**Required work**
Tally every line below where "VFun" appears, then report the total alone.

**Given records**
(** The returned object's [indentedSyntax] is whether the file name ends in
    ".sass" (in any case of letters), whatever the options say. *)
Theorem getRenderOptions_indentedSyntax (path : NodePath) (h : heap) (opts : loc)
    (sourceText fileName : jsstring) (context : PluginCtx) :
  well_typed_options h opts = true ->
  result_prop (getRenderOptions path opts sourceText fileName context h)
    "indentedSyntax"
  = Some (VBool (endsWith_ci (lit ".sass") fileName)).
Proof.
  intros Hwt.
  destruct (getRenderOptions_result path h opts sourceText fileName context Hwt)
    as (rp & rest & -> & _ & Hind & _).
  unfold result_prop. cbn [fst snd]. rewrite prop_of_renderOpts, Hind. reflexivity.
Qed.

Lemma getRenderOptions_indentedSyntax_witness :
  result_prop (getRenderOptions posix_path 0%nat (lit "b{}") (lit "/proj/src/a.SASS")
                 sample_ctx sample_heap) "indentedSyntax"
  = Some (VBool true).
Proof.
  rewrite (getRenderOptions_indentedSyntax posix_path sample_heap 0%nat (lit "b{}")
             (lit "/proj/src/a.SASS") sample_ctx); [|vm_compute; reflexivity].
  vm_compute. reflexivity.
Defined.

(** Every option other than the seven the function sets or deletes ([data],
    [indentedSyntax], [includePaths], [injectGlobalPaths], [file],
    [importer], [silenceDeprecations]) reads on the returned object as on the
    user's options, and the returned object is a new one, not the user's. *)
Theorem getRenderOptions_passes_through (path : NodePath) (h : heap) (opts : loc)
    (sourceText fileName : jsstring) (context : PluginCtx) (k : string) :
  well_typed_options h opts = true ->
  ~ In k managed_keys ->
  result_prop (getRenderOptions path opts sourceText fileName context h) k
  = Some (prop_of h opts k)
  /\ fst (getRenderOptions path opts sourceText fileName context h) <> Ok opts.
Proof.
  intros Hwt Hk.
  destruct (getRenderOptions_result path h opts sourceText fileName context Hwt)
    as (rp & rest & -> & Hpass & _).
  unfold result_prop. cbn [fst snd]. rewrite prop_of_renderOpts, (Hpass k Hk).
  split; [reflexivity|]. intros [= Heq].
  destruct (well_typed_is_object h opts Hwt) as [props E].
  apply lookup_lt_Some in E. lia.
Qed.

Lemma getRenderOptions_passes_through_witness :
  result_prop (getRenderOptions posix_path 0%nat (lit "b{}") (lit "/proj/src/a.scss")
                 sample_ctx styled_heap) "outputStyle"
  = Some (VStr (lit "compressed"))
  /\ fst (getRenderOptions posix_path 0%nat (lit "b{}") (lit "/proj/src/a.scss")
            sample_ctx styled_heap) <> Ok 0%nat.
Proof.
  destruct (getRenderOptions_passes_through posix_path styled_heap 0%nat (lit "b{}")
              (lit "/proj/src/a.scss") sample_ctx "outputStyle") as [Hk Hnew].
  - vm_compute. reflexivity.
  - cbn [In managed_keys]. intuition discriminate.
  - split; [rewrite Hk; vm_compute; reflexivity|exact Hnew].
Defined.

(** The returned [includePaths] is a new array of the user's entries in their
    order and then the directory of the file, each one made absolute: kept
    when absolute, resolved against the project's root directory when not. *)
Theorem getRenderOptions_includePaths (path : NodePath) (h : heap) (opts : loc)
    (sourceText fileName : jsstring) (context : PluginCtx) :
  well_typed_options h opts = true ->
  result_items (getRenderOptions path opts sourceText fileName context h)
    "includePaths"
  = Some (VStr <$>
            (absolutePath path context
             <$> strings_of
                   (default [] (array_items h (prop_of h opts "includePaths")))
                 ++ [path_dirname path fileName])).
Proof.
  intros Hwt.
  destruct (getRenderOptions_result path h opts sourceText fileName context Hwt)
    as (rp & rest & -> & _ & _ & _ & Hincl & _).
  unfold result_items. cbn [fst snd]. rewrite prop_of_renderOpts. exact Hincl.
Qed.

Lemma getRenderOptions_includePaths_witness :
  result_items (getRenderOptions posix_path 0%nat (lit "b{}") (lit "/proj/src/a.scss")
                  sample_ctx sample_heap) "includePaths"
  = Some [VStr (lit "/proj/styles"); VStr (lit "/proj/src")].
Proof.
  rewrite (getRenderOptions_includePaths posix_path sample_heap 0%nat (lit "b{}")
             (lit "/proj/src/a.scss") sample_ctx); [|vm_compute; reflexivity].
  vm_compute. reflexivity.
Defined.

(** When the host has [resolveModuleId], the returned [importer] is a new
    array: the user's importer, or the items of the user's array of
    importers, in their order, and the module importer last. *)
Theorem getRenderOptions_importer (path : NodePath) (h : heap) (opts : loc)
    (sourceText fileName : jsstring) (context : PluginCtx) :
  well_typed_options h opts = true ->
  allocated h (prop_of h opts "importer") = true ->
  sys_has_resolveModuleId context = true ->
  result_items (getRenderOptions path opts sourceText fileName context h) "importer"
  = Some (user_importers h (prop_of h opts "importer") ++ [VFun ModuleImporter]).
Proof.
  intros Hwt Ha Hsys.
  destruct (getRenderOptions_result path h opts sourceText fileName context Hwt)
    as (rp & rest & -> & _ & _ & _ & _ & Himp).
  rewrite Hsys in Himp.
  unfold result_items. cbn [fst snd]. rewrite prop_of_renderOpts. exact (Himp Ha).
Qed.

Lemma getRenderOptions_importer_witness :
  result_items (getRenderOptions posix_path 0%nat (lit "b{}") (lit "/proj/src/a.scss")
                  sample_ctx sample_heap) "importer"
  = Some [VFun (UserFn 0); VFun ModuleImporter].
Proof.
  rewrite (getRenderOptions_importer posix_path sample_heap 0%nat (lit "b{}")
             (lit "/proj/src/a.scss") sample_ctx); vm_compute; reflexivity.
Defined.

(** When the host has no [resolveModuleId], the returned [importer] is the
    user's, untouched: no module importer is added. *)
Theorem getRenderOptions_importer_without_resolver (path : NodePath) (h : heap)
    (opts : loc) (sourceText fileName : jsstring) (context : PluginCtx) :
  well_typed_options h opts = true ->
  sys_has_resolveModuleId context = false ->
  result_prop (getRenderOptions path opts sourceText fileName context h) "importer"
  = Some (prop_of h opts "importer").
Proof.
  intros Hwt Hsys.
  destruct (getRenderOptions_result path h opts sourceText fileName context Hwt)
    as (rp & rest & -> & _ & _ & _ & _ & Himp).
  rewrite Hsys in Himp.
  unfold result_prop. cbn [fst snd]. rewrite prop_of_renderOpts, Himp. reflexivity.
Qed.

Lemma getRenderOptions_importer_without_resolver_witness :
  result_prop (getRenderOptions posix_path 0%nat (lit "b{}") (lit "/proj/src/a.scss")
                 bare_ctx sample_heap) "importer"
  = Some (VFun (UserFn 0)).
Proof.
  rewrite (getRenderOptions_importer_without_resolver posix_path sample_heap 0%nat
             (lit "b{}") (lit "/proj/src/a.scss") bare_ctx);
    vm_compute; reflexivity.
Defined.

* * *

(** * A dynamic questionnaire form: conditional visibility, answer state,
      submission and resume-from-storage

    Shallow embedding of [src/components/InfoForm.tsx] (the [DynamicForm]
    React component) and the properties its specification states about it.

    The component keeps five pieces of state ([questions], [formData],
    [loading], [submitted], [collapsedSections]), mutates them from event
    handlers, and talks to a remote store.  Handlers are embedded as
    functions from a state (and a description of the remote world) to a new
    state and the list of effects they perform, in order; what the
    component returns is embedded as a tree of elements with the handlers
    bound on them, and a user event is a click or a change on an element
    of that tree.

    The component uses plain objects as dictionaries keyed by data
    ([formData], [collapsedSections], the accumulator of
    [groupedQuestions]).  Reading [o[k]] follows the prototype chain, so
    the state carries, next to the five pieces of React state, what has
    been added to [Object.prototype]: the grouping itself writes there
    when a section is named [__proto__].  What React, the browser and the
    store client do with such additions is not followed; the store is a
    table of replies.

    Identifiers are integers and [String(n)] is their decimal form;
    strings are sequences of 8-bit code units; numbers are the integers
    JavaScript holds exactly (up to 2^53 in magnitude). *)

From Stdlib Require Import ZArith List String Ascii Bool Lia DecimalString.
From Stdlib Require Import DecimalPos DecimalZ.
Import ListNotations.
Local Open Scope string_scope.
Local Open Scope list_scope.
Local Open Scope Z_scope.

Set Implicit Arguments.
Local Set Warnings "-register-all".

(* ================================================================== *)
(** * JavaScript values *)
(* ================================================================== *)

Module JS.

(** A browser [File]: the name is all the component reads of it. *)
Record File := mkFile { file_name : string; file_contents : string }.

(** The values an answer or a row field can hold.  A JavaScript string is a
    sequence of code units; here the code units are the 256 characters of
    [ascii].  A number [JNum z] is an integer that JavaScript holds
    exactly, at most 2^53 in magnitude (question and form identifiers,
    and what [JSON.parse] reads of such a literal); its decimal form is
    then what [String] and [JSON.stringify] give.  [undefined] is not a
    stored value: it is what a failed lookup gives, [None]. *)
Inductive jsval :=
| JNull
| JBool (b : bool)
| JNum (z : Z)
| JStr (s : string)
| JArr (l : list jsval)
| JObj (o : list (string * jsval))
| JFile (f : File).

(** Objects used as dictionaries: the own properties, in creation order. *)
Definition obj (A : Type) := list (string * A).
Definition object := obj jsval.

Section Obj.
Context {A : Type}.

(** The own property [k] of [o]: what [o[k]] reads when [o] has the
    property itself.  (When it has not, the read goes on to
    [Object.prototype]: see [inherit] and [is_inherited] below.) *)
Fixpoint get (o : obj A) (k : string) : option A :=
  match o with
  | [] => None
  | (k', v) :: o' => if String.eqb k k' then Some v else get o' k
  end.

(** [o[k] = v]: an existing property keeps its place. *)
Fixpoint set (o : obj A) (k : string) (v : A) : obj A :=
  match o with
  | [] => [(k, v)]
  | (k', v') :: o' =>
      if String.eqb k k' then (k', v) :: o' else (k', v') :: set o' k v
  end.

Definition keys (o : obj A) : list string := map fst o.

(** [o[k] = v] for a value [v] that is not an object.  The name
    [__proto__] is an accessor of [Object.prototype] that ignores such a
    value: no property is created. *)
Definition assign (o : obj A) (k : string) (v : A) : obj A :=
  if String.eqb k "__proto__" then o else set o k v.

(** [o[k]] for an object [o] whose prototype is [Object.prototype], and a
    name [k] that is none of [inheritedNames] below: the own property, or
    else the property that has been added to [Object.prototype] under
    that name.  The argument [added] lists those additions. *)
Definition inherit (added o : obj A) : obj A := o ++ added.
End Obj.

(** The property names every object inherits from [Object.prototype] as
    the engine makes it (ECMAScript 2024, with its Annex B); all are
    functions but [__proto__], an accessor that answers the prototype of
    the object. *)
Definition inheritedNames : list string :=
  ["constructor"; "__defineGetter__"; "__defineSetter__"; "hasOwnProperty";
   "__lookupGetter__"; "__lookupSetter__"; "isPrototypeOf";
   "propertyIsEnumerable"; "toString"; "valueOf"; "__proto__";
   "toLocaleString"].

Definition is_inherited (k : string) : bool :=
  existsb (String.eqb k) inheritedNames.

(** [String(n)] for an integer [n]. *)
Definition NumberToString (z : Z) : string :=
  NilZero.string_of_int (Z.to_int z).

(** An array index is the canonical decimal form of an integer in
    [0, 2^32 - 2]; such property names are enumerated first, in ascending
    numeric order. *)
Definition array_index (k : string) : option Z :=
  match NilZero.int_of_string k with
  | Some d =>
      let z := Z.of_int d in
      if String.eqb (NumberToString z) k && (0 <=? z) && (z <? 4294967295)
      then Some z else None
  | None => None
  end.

**Exercise response**
3